Rata de biblioteca

La Biblioteca Nacional de los arquitectos Clorindo Testa, Bullrich y Alicia Cazzaniga




Apreciación personal de un edificio emblemático de Buenos Aires
 
La Biblioteca es un edificio que te recibe cual nave espacial con su estructura de hormigón armado. De lejos parece una objeto volador no identificado estacionado sobre cuatro patas monumentales, tiene algo de mesa o del cosito de la pizza, una plataforma apoyada sobre cuatro soportes por las que se desliza la fuerza hacia el origen.
Sobre lo general podes leer la descripción de la página de la Biblioteca (http://www.bn.gov.ar/arquitectura). Quiero compartirte mi manera de percibir el edificio. Aquí vamos:

Me bajo del bondi, voy caminando por la calle Austria y llego a mi nave del saber. Primero tengo que subir los escalones anchos de la entrada, en esa parte miro el pastito alrededor y ya empiezo a maquinar con Testa, me pregunto si él se fijó en el pasto. Luego tomo la escalera caracol, me gusta cantar en esa parte para escuchar el bello eco que hace el espacio.

Llego un poco agitada, pero disimulo porque el guardia seguro me esta mirando para ver si me agité. Ese lugar en el que estoy parada es increíble, tiene algo de claustro de monasterio, porque está aislado de los sonidos de la calle, los hace más amenos y por otro lado te corre un aire fresquito con rico olor a naturaleza. 
Y ahí esta la Biblioteca: veo las plataformas como flotando sobre mi, los megapilares de hormigón, el kioskito azul que se ubicó en el medio, el techo caótico de vigas, puntas redondas, puntas cuadradas, grandiosa geometría.

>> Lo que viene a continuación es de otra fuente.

(** C10.  Whatever its arguments, [search_meetings] runs the aggregator with
    both flags off.  No request it ever sends, however long the pagination
    runs and whatever it is answered, asks for summaries or transcripts; and
    when a run returns, the service has received requests for metadata only,
    and the result is the one built from the aggregate. *)
Theorem search_meetings_requests_metadata_only (args : SearchArgs) :
  search_meetings args
  = (aggregate <- fetchAllMeetings false false;;
     Ret (searchResult args aggregate)) /\
  everyRequest metadataOnly (search_meetings args) /\
  (forall u u' result,
      runWith (search_meetings args) u ≈ Ret (u', result) ->
      onlyAdds metadataOnly u u').
Proof.
  split; [reflexivity|]. split.
  - apply (fetchAllMeetings_passes_flags false false _ (searchResult args)).
  - intros u u' result Hrun.
    assert (Hleaf : Leaf (u', result) (runWith (search_meetings args) u)).
    { rewrite Hrun. apply Leaf_Ret. }
    unfold search_meetings in Hleaf. rewrite runWith_bind in Hleaf.
    apply Leaf_bind_inv in Hleaf as ([u1 a] & Hfetch & Hret).
    cbn in Hret. rewrite runWith_ret in Hret.
    apply Leaf_Ret_inv in Hret. injection Hret as Eu _. subst u1.
    exact (requests_of_a_run_that_returns false false initialVars u u' a Hfetch).
Qed.

(** The tool on a service that answers with a list of pages. *)
Lemma search_meetings_runs (args : SearchArgs)
  (before : list Page) (last : Page) (after : list Page) :
  forallb continues before = true ->
  continues last = false ->
  runWith (search_meetings args)
          {| answers := before ++ last :: after; received := [] |}
  ≈ Ret ({| answers := after;
            received :=
              requestsSent false false (Some EmptyString) (before ++ [last]) |},
         searchResult args
           {| meetings := concat (List.map pageItems (before ++ [last]));
              hadError := negb (isFulfilled last) |}).
Proof.
  intros Hb Hl. unfold search_meetings.
  rewrite runWith_bind, (fetchAllMeetings_runs false false before last after Hb Hl).
  rewrite bind_ret_l. cbn. apply runWith_ret.
Qed.
End RequestTheorems.

(** The specification's search on three pages of answers: the tool returns,
    the service has received three requests, all for metadata only, and the
    stand-up is found twice, as it was listed twice. *)
Lemma search_meetings_requests_example :
  runWith (@search_meetings asciiAndGreek (isoDatesAt 0) plainMeetingText
             (searchArgs [] ["standup"] (Some "2024-01-01") (Some "2024-01-05")))
          {| answers := [Fulfilled page1; Fulfilled page2; Fulfilled page3];
             received := [] |}
  ≈ Ret ({| answers := [];
            received := [metadataRequest (Some EmptyString);
                         metadataRequest (Some "c1");
                         metadataRequest (Some "c2")] |},
         @searchResult asciiAndGreek (isoDatesAt 0) plainMeetingText
           (searchArgs [] ["standup"] (Some "2024-01-01") (Some "2024-01-05"))
           {| meetings := [standup; planning; standup]; hadError := false |})
  /\
  onlyAdds metadataOnly
    {| answers := [Fulfilled page1; Fulfilled page2; Fulfilled page3];
       received := [] |}
    {| answers := [];
       received := [metadataRequest (Some EmptyString);
                    metadataRequest (Some "c1");
                    metadataRequest (Some "c2")] |}.
Proof.
  pose proof (@search_meetings_runs asciiAndGreek (isoDatesAt 0)
      plainMeetingText
                (searchArgs [] ["standup"] (Some "2024-01-01") (Some "2024-01-05"))
                [Fulfilled page1; Fulfilled page2] (Fulfilled page3) []
                eq_refl eq_refl) as Hrun.
  split; [exact Hrun|].
  exact (proj2 (proj2 (@search_meetings_requests_metadata_only asciiAndGreek
                         (isoDatesAt 0) plainMeetingText
                         (searchArgs [] ["standup"] (Some "2024-01-01")
                                     (Some "2024-01-05"))))
           _ _ _ Hrun).
Defined.

Example search_result_example :
  structuredContent
    (@searchResult asciiAndGreek (isoDatesAt 0) plainMeetingText
       (searchArgs [] ["standup"] (Some "2024-01-01") (Some "2024-01-05"))
       {| meetings := [standup; planning; standup]; hadError := false |})
  = Some {| sc_meetings :=
              [@formatMeeting plainMeetingText standup;
               @formatMeeting plainMeetingText standup];
            sc_count := 2;
            sc_elicitationPrompt := Some elicitationText |}.
Proof. reflexivity. Qed.

(* ===================================================================== *)
(** ** The transcript tool *)
(* ===================================================================== *)

(** The test the handler makes on the body is the specification's "an object
    containing a transcript array". *)
Lemma recognized_iff (data : JsValue) :
  truthy data && typeofObject data && hasProperty "transcript" data
  && isArray (read "transcript" data) = true <->
  exists segments, isTranscriptBody data segments.
Proof.
  unfold isTranscriptBody. split.
  - rewrite !andb_true_iff. intros [[[_ Hobject] Hhas] Harray].
    destruct data as [| | | | | |properties]; try discriminate.
    cbn in Harray.
    destruct (lookup "transcript" properties) as [v|] eqn:E; [|discriminate].
    destruct v; try discriminate. eauto.
  - intros (segments & properties & -> & E). cbn. now rewrite E.
Qed.

Lemma read_transcript (data : JsValue) (segments : list JsValue) :
  isTranscriptBody data segments -> read "transcript" data = JsArray segments.
Proof.
  intros (properties & -> & E). cbn. now rewrite E.
Qed.


Lemma mapThrowing_null (before after : list JsValue) :
  Forall (fun segment => nullish segment = false) before ->
  mapThrowing formatSegment (before ++ JsNull :: after)
  = Rejected (readOfNullish "speaker" JsNull).
Proof.
  induction 1 as [|segment before Hs _ IH]; cbn -[readOfNullish];
    [reflexivity|].
  unfold formatSegment at 1. now rewrite Hs, IH.
Qed.



Section TranscriptTheorems.
Context {TT : TranscriptText}.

El paisaje es un fondo, un relleno y las figuras del edificio están en primer plano desde mi punto de vista.
Las formas se mueven sueltas y no les importa si exageran o están dificultando al sobrepasado arquitecto que busca el equilibro de las partes.
A veces puedo sentir al arquitecto en las diagonales, en las lineas rectas, es como si siguiera hablandonos desde el más allá.

Un dibujo de luces y sombras se proyecta sobre las paredes de hormigón resaltando un plano y oscureciendo paulatinamente una nueva curva.

Los edificios alrededor miran a la Biblioteca, envidian su diversidad y odian la monotonía y regularidad industrial de su propia estructura.

Testa está bailando bajo el sol y ellos no bailan porque les da vergüenza.

Yo en la Biblioteca no me desconcentro. Cuando entro al ascensor y subo al piso 5 inicio un ascenso a una cápsula del pensamiento. Me siento y hago las fichas más eruditas y obsesivas. Es como que el hecho de saber que estoy elevada y solo apoyada sobre cuatro patas me hace sentir una emoción neoplatónica. En la Biblioteca no hay texto demasiado difícil y no hay cansancio que me gane, me olvido del mundo.

Luego para descansar me voy a los asientos de hormigón, esos que están detrás de los locker's. En ese lugar me he imaginado a Testa sentado para descansar su mente y ordenar los pensamientos relajado con el sol en la cara y olvidándose del mundo.